WHAT YOU WILL DO =>
Copy exactly the stretch of data below from the line with "rewrite Hc1, Ha1, Hu1, Hq1." through the line with "apply IH, worker_handles_overcounted. cbn.", including both of those lines.

DATA PROVIDED =>
+===+

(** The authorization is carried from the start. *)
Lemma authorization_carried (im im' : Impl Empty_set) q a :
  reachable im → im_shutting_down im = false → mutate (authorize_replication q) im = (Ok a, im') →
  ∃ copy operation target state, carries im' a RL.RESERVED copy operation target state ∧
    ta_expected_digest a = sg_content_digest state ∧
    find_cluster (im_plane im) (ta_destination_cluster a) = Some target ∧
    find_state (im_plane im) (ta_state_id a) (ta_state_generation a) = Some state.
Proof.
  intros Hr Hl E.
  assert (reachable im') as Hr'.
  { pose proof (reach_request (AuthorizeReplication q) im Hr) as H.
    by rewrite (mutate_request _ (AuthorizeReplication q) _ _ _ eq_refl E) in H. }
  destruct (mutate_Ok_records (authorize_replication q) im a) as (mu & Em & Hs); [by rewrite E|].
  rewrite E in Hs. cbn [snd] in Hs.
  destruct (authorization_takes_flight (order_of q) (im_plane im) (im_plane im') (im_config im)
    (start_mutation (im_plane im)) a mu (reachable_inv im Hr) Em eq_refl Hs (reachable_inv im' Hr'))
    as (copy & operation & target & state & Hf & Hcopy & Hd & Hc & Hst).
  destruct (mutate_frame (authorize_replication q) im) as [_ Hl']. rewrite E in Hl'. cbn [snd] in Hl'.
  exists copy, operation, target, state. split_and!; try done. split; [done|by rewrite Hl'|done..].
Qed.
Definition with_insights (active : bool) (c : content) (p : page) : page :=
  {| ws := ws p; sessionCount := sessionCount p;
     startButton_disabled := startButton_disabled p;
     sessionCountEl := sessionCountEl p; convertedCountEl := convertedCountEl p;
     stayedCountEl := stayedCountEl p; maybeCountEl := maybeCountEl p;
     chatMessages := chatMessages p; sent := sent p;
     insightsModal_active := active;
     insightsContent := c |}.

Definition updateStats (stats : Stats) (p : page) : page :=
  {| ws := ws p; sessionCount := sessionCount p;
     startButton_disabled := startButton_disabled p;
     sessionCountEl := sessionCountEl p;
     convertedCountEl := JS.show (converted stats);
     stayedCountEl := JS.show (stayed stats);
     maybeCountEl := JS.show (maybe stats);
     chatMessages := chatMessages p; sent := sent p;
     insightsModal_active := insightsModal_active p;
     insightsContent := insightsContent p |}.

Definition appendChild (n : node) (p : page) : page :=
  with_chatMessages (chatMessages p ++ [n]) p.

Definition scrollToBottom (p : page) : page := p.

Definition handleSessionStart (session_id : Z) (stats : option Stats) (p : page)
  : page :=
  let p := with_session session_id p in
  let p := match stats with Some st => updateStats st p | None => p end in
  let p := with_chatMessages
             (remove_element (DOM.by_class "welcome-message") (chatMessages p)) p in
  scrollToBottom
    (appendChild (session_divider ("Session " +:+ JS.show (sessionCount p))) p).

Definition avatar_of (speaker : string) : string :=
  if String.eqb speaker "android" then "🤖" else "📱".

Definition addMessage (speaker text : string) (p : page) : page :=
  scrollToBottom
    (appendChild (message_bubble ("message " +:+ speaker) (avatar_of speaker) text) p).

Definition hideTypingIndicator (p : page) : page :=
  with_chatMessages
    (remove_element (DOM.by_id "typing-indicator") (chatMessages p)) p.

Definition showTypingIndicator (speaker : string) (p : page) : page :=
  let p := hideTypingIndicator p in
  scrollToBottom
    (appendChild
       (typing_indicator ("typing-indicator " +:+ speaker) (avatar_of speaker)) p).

+===+

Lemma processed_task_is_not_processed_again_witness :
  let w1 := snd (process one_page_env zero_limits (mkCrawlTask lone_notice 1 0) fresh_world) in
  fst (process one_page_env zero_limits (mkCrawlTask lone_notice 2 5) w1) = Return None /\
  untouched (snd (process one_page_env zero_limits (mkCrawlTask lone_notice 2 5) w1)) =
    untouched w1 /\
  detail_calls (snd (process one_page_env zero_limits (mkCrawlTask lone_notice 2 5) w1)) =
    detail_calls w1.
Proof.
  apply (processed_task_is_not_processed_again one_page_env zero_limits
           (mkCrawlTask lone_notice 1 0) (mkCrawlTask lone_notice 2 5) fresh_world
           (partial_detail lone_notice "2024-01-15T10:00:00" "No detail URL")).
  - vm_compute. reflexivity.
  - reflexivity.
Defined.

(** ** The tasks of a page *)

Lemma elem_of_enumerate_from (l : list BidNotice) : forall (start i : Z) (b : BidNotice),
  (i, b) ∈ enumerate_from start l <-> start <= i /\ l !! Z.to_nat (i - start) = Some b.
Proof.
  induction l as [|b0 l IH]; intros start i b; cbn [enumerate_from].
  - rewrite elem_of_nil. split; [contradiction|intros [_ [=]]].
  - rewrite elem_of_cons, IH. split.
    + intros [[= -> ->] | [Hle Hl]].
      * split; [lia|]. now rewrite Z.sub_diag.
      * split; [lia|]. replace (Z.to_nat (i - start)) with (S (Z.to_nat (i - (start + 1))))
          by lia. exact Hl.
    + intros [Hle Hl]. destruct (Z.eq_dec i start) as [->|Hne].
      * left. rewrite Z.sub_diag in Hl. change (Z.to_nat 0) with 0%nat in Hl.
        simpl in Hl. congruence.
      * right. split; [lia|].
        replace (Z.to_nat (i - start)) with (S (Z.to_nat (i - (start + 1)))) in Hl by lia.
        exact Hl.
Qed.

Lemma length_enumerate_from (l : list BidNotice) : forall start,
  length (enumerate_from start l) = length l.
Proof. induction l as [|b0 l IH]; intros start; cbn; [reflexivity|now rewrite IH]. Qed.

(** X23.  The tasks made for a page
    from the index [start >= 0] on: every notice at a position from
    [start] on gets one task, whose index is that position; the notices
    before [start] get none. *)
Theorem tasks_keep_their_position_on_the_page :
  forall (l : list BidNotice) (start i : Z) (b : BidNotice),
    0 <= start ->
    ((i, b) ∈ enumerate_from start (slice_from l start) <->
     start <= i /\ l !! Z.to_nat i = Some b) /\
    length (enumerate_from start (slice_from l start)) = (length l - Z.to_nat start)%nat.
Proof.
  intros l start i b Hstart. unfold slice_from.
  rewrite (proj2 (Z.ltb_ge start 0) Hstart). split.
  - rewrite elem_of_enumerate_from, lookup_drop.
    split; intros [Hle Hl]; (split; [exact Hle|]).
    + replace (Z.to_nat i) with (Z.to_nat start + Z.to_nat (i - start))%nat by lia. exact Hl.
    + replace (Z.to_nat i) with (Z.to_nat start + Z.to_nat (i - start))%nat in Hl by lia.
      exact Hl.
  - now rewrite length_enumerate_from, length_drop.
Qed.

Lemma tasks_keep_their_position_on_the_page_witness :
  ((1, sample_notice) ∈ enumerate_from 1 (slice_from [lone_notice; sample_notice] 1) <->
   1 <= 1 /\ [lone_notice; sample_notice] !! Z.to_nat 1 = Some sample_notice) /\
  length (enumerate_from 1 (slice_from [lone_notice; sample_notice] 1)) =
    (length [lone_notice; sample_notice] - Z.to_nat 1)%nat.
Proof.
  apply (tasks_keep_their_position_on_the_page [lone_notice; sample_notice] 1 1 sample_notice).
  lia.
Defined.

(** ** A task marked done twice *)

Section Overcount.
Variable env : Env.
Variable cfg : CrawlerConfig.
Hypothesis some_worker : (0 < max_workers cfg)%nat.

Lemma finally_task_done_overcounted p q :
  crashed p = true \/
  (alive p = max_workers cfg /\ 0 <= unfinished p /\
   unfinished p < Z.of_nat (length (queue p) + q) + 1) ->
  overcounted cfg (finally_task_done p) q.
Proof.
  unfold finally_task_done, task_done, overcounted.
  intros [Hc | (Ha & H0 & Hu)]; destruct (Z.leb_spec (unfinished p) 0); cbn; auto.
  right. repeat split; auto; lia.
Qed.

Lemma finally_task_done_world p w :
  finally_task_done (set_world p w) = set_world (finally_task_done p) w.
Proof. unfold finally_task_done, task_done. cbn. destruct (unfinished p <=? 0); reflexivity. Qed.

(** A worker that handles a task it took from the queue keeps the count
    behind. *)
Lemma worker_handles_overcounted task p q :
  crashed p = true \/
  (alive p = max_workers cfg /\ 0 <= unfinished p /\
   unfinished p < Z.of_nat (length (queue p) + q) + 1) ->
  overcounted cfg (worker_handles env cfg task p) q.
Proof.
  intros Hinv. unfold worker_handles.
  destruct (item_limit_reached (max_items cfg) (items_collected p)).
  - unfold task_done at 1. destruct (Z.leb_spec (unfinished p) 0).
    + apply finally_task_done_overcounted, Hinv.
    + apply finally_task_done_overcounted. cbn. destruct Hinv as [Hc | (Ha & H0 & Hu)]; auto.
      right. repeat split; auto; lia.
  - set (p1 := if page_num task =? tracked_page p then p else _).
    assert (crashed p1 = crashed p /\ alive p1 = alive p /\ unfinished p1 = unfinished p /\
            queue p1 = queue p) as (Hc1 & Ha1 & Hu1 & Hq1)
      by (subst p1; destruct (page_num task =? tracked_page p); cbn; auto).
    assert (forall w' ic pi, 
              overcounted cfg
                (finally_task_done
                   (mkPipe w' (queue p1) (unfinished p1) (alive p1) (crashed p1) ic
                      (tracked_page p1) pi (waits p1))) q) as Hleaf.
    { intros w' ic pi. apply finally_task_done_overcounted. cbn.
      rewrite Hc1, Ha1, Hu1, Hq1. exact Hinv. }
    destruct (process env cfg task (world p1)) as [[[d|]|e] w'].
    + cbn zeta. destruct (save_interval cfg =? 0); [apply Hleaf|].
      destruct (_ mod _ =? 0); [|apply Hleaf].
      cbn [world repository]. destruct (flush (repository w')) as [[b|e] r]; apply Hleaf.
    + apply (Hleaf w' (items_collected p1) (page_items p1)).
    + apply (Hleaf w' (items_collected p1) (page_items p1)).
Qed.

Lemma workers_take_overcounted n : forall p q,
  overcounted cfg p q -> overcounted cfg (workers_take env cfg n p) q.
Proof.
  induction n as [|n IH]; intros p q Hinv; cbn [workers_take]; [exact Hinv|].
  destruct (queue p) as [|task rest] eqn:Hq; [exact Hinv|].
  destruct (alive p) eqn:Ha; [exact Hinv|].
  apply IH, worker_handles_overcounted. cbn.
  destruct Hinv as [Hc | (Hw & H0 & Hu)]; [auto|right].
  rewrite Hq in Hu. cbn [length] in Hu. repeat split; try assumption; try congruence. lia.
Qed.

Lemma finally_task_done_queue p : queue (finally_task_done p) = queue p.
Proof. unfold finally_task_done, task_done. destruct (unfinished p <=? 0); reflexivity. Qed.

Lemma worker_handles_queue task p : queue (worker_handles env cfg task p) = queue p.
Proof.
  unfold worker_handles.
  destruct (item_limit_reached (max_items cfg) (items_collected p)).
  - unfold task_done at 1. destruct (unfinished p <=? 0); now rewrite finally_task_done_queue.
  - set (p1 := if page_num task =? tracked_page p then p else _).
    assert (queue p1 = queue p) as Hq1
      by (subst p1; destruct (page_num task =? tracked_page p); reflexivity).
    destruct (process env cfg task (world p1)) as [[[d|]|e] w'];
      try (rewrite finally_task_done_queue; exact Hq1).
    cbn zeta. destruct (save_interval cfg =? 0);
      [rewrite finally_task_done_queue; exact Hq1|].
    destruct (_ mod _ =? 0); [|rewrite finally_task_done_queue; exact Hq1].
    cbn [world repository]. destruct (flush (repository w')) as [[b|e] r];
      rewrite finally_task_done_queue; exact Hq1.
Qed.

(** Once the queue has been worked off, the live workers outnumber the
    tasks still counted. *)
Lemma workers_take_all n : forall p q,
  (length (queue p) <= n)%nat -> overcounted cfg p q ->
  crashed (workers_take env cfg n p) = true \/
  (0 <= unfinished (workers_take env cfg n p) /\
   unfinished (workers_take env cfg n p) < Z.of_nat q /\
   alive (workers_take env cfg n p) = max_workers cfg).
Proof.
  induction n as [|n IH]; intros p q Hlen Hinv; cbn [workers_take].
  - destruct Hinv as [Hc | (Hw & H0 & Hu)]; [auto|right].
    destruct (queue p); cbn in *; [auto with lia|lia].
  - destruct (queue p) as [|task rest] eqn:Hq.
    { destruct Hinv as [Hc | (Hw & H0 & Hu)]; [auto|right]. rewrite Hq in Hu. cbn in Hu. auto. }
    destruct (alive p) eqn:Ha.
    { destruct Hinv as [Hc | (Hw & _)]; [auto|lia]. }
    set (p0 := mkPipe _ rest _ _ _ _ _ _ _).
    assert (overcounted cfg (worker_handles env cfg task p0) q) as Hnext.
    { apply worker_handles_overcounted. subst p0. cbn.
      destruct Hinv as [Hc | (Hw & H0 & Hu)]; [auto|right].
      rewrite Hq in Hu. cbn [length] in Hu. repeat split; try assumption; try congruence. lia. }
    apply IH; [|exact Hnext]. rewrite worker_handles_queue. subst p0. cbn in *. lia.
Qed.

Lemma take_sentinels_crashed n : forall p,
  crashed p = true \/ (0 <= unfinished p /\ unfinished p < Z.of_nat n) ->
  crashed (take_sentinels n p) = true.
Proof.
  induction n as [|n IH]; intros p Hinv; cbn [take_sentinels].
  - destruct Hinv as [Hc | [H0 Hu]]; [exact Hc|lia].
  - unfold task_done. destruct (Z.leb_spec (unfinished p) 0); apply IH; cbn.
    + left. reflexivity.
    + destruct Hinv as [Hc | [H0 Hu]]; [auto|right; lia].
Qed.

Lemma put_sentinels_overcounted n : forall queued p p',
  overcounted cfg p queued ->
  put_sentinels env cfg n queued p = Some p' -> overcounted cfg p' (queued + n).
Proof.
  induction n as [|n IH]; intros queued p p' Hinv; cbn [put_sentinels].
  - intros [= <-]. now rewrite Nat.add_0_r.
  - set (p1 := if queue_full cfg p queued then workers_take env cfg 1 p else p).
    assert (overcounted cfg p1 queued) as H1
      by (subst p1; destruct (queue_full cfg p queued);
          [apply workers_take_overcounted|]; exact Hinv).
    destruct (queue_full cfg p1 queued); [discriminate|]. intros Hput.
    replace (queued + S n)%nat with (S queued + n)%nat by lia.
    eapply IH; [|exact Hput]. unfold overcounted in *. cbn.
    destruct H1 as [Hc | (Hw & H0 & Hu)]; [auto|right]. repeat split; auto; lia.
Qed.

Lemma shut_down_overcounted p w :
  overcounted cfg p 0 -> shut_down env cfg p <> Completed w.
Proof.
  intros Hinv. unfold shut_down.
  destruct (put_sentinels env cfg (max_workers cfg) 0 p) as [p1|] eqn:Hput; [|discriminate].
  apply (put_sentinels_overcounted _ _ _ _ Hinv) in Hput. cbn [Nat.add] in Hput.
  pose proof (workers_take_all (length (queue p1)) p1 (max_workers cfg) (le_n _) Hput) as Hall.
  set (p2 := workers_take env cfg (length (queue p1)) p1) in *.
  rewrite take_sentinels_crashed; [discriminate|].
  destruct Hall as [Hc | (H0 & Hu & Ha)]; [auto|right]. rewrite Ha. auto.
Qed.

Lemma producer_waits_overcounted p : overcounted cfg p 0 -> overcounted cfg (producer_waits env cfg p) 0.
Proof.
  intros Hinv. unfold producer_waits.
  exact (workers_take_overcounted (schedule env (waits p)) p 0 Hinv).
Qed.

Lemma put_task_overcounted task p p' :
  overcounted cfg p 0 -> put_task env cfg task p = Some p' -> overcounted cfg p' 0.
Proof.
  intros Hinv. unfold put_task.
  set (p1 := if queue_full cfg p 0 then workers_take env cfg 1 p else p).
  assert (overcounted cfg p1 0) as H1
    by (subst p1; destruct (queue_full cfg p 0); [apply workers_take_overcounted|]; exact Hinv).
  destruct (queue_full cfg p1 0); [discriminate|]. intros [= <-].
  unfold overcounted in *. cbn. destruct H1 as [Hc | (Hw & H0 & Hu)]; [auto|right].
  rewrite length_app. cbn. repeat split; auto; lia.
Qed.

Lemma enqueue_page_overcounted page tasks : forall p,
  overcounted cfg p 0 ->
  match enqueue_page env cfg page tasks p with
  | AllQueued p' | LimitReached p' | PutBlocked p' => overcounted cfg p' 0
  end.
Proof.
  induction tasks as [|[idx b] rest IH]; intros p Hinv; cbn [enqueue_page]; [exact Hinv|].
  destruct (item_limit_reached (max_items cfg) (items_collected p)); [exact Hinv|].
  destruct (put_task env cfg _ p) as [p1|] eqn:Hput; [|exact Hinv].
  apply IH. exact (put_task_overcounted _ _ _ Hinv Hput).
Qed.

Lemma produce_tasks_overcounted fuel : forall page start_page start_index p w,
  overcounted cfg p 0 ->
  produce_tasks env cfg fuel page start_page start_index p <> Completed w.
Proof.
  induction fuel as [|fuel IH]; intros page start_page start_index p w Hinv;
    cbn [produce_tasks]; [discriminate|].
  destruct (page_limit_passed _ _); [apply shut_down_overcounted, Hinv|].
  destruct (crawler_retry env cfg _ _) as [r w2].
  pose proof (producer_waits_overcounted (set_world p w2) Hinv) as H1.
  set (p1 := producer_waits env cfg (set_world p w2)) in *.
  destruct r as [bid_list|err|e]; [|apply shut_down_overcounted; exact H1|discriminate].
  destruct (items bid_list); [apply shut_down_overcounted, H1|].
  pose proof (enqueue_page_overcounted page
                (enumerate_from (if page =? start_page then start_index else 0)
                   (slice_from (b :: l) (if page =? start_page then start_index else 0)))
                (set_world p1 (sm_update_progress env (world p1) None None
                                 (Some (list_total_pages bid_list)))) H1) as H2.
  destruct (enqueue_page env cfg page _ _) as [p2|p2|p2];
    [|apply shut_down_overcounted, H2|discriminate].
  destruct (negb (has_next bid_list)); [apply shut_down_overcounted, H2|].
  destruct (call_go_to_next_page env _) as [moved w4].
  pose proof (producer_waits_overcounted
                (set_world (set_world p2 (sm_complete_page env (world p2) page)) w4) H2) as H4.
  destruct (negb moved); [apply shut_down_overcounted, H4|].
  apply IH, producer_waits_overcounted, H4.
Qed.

+===+

SOLUTION FOR THIS TASK =>
      rewrite Hc1, Ha1, Hu1, Hq1. exact Hinv. }
    destruct (process env cfg task (world p1)) as [[[d|]|e] w'].
    + cbn zeta. destruct (save_interval cfg =? 0); [apply Hleaf|].
      destruct (_ mod _ =? 0); [|apply Hleaf].
      cbn [world repository]. destruct (flush (repository w')) as [[b|e] r]; apply Hleaf.
    + apply (Hleaf w' (items_collected p1) (page_items p1)).
    + apply (Hleaf w' (items_collected p1) (page_items p1)).
Qed.

Lemma workers_take_overcounted n : forall p q,
  overcounted cfg p q -> overcounted cfg (workers_take env cfg n p) q.
Proof.
  induction n as [|n IH]; intros p q Hinv; cbn [workers_take]; [exact Hinv|].
  destruct (queue p) as [|task rest] eqn:Hq; [exact Hinv|].
  destruct (alive p) eqn:Ha; [exact Hinv|].
  apply IH, worker_handles_overcounted. cbn.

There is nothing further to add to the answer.